The competition will run from 4pm to approximately 8pm, with each performance lasting roughly 10 mins. Audience members are welcome to arrive or leave at any time between each performance. Free entry - no bookings required
Friday 09
11:00 - SEMINAR - Linguistics Seminar Series : Linguistics in High School: Building the curriculum More Information
This talk investigates the process of creating a 24-lesson syllabus for a secondary school linguistics course. Doing this has required a fine balance between student needs, student interest, availability of existing materials, teacher skillset, and the requirements of the language curriculum.

Initially, materials from the yearly OzCLO competition — the Australian Computational and Linguistic Olympiad — were selected for their wide availability and appeal. This appeal, while evident in a competitive situation, has not translated to the classroom. Speedy analysis is one useful skill in linguistics, but other skills have taken precedence in this curriculum, including knowledge about language, code-switching, and the ability of students to analyse their own language behaviour.

Daniel is working on this project with Amy Ward, a teacher at Scotch College.

13:00 - PERFORMANCE - UWA Music presents: Lunchtime Concert | Christmas Comes Early!

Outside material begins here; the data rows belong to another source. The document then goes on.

Lemma setitem_column_is (name : string) (v : cell) (df : DataFrame) :
  column_is name v (setitem name v df).
Proof.
  split.
  - unfold setitem. simpl. destruct (decide (name ∈ columns df)) as [Hin | Hin].
    + exact Hin.
    + apply elem_of_app. right. apply list_elem_of_singleton. reflexivity.
  - unfold setitem. simpl. apply Forall_fmap, Forall_forall. intros r _.
    apply row_get_set.
Qed.

Lemma drop_columns_absent (name : string) (df out : DataFrame) :
  drop_columns name df = inr out -> name ∉ columns out.
Proof.
  unfold drop_columns. destruct (decide (name ∈ columns df)); [| discriminate].
  intros [= <-]. simpl. rewrite list_elem_of_filter, list_elem_of_singleton.
  tauto.
Qed.

(** What [combine_df] leaves in the store, whether or not the two
    arguments are the same object. *)
Lemma combine_df_store (h : heap) (df1 df2 : loc) (d1 d2 : DataFrame) :
  h !! df1 = Some d1 ->
  h !! df2 = Some d2 ->
  exists out,
    combine_df df1 df2 h =
      Some (<[df2 := setitem "j" (CInt 1) d2]> (<[df1 := setitem "j" (CInt 1) d1]> h),
            out) /\
    out = (let! m := merge (setitem "j" (CInt 1) d1) (setitem "j" (CInt 1) d2) in
           drop_columns "j" m).
Proof.
  intros H1 H2. unfold combine_df. rewrite H1.
  destruct (decide (df1 = df2)) as [-> | Hne].
  - assert (d1 = d2) as -> by congruence.
    rewrite lookup_insert_eq. rewrite !lookup_insert_eq.
    rewrite setitem_idem. eexists. split; reflexivity.
  - rewrite lookup_insert_ne by exact Hne. rewrite H2.
    rewrite lookup_insert_ne by congruence.
    rewrite !lookup_insert_eq. eexists. split; reflexivity.
Qed.

Lemma filter_none {A} (P : A -> Prop) `{forall x, Decision (P x)} (l : list A) :
  (forall c, c ∈ l -> ~ P c) -> filter P l = [].
Proof.
  induction l as [| a l IH]; intros Hall; [reflexivity |].
  rewrite filter_cons_False by (apply Hall; left).
  apply IH. intros c Hc. apply Hall. right. exact Hc.
Qed.

Lemma filter_unique {A} (P : A -> Prop) `{forall x, Decision (P x)}
      (l : list A) (x : A) :
  NoDup l -> x ∈ l -> (forall c, c ∈ l -> (P c <-> c = x)) -> filter P l = [x].
Proof.
  induction l as [| a l IH]; intros Hnd Hx HP.
  - inversion Hx.
  - apply NoDup_cons in Hnd as [Ha Hnd].
    destruct (decide (P a)) as [HPa | HPa].
    + assert (a = x) as -> by (apply HP; [left | exact HPa]).
      rewrite filter_cons_True by exact HPa.
      f_equal. apply filter_none. intros c Hc HPc.
      apply HP in HPc; [| right; exact Hc]. congruence.
    + rewrite filter_cons_False by exact HPa.
      apply elem_of_cons in Hx as [Hx | Hx].
      { destruct HPa. apply HP; [left | congruence]. }
      apply IH; [exact Hnd | exact Hx |].
      intros c Hc. apply HP. right. exact Hc.
Qed.

Lemma setitem_columns_NoDup (name : string) (v : cell) (df : DataFrame) :
  NoDup (columns df) -> NoDup (columns (setitem name v df)).
Proof.
  intros Hnd. unfold setitem. simpl.
  destruct (decide (name ∈ columns df)) as [Hin | Hin]; [exact Hnd |].
  apply NoDup_app. split; [exact Hnd |]. split; [| apply NoDup_singleton].
  intros c Hc Hc'. apply list_elem_of_singleton in Hc'. congruence.
Qed.

Lemma setitem_columns_elem (name : string) (v : cell) (df : DataFrame) (c : string) :
  c ∈ columns (setitem name v df) <-> c ∈ columns df \/ c = name.
Proof.
  unfold setitem. simpl. destruct (decide (name ∈ columns df)) as [Hin | Hin].
  - split; [tauto |]. intros [Hc | ->]; assumption.
  - rewrite elem_of_app, list_elem_of_singleton. reflexivity.
Qed.
(** * SpectroPro: serial scan controller and spectrum metrics

    A shallow embedding of [serial_handler.py] (class [SerialHandler]) and
    [data_processor.py] (class [DataProcessor]), with the two slots of
    [main_application.py] that join them.

    Conventions of the embedding.
    - Python [int] is [Z]; [bytes] and [str] are [string]s.  The wire
      protocol is ASCII and the embedding covers ASCII lines, on which
      [decode(errors='ignore')] changes nothing; lemmas that quantify over
      received lines say so with [Py.is_ascii].
    - numpy arithmetic is taken exactly: integer arrays are lists of [Z]
      without wrap-around, float results are rationals [Q] kept in lowest
      terms, and the constant [0.1] is the tenth.  The one float that is
      not rational, the standard deviation in the SNR, is kept as the
      variance under a symbolic square root (type [Snr]).
    - [SerialHandler] methods run in a small monad that threads the object,
      may raise, and logs every observable call (port open, write and
      close, timer commands, signal emissions, prints) in program order.
      State changes made before a raise persist, as in Python.  A signal
      emission returns at once: what the connected slot does to the data
      store is applied to the log afterwards by [deliver]. *)

From Stdlib Require Import ZArith QArith Qreduction List String Ascii Bool Lia.
Import ListNotations.

Local Open Scope Z_scope.
Local Open Scope string_scope.

(** ** Python string primitives used by the decoder *)

Module Py.


(** [raw.decode(errors='ignore')] on ASCII bytes, where it changes nothing. *)
Definition decode (raw : string) : string := raw.

(** [str.isspace] on ASCII: TAB LF VT FF CR, FS GS RS US, and space. *)
Definition isspace (c : ascii) : bool :=
  let n := nat_of_ascii c in
  ((9 <=? n) && (n <=? 13) || (28 <=? n) && (n <=? 32))%nat.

Website | More Information
Be transported from the everyday by our free lunchtime concert series, featuring the best musical talent from with the UWA Conservatorium of Music and around the country.

This week Conservatorium Voice students present 'Christmas Comes Early' – an eclectic concoction of Christmas favourites across the ages, with a sprinkling of the unexpected.

Free entry, no bookings required.

14:30 - SEMINAR - Anthropology and Sociology Seminar Series : Rich universities, poor education and the growing precarious academic class More Information
This paper deals with causes and impacts of casual teaching staff exploitation at Australian Universities, with a case study from UWA. Casualisation of employment relations is a measure of improving economic efficiency and profitability of businesses. The number of unstable jobs has been increasing globally across industries for the last ten years and resulted in a new socio-economic class, precariat (Standing 2011). At the same time the pressure on the remaining permanent staff to perform increases without any guarantees of continuing job security. Ironically, top management and a growing class of technocrats are the main beneficiaries of this organisational restructuring with seven figures salaries at the VC level becoming the standard. The impact of these new employment arrangements for the precariat is often devastating at various levels: financial, professional, social, personal and health-related. Paradoxically, the long-term impact of growing work casualization has a negative effect on the restructuring organisation: high employee turnover, loss of knowledge and skills, and poor consumer (students) satisfaction.

Dr Andrzej Gwizdalski is an independent researcher and multi-award winning ‘freelance’ lecturer who explores global issues related to the impact of emerging technologies and politics on work, economy and society. Andrzej has been involved in supporting and representing casual teaching staff at various levels of industrial dispute resolution at UWA since 2013.

16:00 - EVENT - Dr Alan Jamieson Seminar: Deep Sea Exploration : Hear from world-leader in deep sea biology Dr Alan Jamieson. Website | More Information
Join us at this 1 hour free public talk to hear from world-leader in deep sea biology, Dr Alan Jamieson from the Five Deeps Expedition and Newcastle University UK. Dr Jamieson will talk on exploring the deepest points on planet Earth and the amazing discoveries made.

Refreshments will be served following the presentation.